With nothing but the clothes on his back and a handful of rice he’d been surreptitiously diverting over the course of a few days, he set out, walking by night and sleeping by day in the trees, staying out of human sight as much as possible.

He walked toward Thailand. That journey alone merits a book, but it’s enough here to say that by the 22nd day, he was very sick with malaria and had wounded his foot badly enough that he decided to turn himself in.

It was to an old farmer, who told him in Cambodian, but with a Thai accent, that he had made it to Thailand. From there, he went to France, where he gave media interviews wherever he could. The accounts were so awful that the press had a hard time believing him, until more reports of emaciated people at the Thai border began to emerge.

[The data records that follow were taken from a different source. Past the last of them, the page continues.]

(** The key exchange that the server's flight has started. *)
Definition kx_of (st : Tls12State) : option ActiveKeyExchange := match st with ExpectCertificate _ kx | ExpectClientKx _ kx _ => Some kx | _ => None end.
Definition no_exchange : ActiveKeyExchange := {| group := Unknown 0; pub_key := []; complete _ := Panic |}.
Lemma no_exchange_fails rnd suite ms s : ~ exchanged no_exchange rnd suite ms s.
Proof. intros (mk & p & pt & rd & ems & _ & _ & _ & _ & Hs). unfold from_key_exchange, for_key_exchange in Hs. by destruct ems. Qed.
Definition in_traffic (st : Tls12State) : Prop := match st with ExpectTraffic _ => True | _ => False end.
Lemma server12_traffic_final st m (cx cx' : ctx) st' : in_traffic st -> handle_tls12 st m cx = (Ok st', cx') -> in_traffic st'.
Proof. intros Ht Hh. destruct st; try done. cbn [handle_tls12] in Hh. by apply server12_traffic_stays in Hh as ->. Qed.
Lemma process_common_still c o hello r exts : stillx (process_common (Store:=Store) c o hello r exts).
Proof. unfold process_common, process_alpn, process_quic. frame. Qed.
Lemma server_hello12_still x o hello r : stillx (emit_server_hello (Store:=Store) x o hello r).
Proof. unfold emit_server_hello. apply stillx_bind; [apply process_common_still|]. intros [exts o']. destruct (process_tls12 _ _ _). frame. Qed.
Lemma raw_draw_still : stillx (raw_draw (D:=ServerConnectionData Store)).
Proof. by apply stillx_same. Qed.
Lemma random_vec_still k : stillx (random_vec (D:=ServerConnectionData Store) k).
Proof. apply stillx_same. intros cx. unfold random_vec. by destruct (rng (cx_world cx)) as [|[]]. Qed.
Hint Resolve process_common_still server_hello12_still raw_draw_still random_vec_still : frame.
Lemma last_flight_still k : stillx (last_flight (Store:=Store) k).
Proof. unfold last_flight, emit_ticket, get_server_connection_value_tls12, emit_finished, emit_ccs. frame. Qed.
Hint Resolve last_flight_still : frame.
Lemma client_hello12_still x k chm hello l b : stillx (handle_client_hello (Store:=Store) x k chm hello l b).
Proof.
  unfold handle_client_hello, find_session, start_resumption, full_handshake, emit_server_kx, emit_certificate_req, emit_certificate, emit_cert_status, emit_server_hello_done. frame.
Qed.
Lemma server12_step_still st m (cx cx' : ctx) st' : handle_tls12 st m cx = (Ok st', cx') -> ~ in_traffic st' -> gate (cx_common cx') = gate (cx_common cx).
Proof.
  intros Hh Ht. assert (stillx (handle_tls12 (Store:=Store) st m) -> gate (cx_common cx') = gate (cx_common cx)) as Hs.
  { intros Hs. specialize (Hs cx). by rewrite Hh in Hs. }
  destruct st; cbn [handle_tls12] in *.
  - apply Hs. unfold handle_certificate. frame.
  - apply Hs. unfold handle_client_kx, log_master_secret. frame.
  - apply Hs. unfold handle_certificate_verify. frame.
  - apply Hs. unfold handle_ccs. frame.
  - exfalso. unfold handle_finished in Hh. do 3 (apply cx_bind_ok in Hh as (? & ? & _ & Hh)). cx_step; [cx_step|]. do 3 (apply cx_bind_ok in Hh as (? & ? & _ & Hh)).
    by injection Hh as <- _.
  - by apply server12_traffic_stays in Hh as ->.
Qed.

When Cambodia was reset to year 0, its culture and religion vanished overnight. An estimated 1 to 3 million people died. Who knows if it will ever fully recover its culture and heritage?

Eventually, years later, like many immigrants, we came to find a welcome at America’s door.

To me, my father’s life always held a lesson about finding the courage to do what is right, and tell the truth in the midst of darkness.

Sometimes keeping goodness alive takes a grand act of courage, but sometimes goodness is also in the little everyday acts that keep intact our way of life, our liberties, and our traditions within our families and communities.

My father, now 88, lives in Florida with my mother. He has criticized the communist Cambodian government and knows he can’t go back anymore. He loves his motherland, but here in this free corner of America, on a sandy patch of Florida where hurricanes sweep through every few years, the mango trees they planted—a variety from Cambodia—have grown strong.

Every summer, they bless us with abundant fruit. They are shaped like tears but are incredibly sweet—even when they look green on the outside. My father and my daughter often pick mangoes together, using a long tool that could double as a lacrosse stick.

They also love to watch reruns of “Scooby-Doo” together.

On the phone, he calls her: “Scooby!”

“Shaggy!” she calls him back.

Dealing with bogeymen who are revealed to be criminals, the duo always gets into and then out of scrapes, but they always bring the bad guys to justice.

“There’s always a way out of a problem,” he likes to tell her.

He also tells her: “Be someone.”

All his life, he has been someone who has stood for something—for goodness and for truth.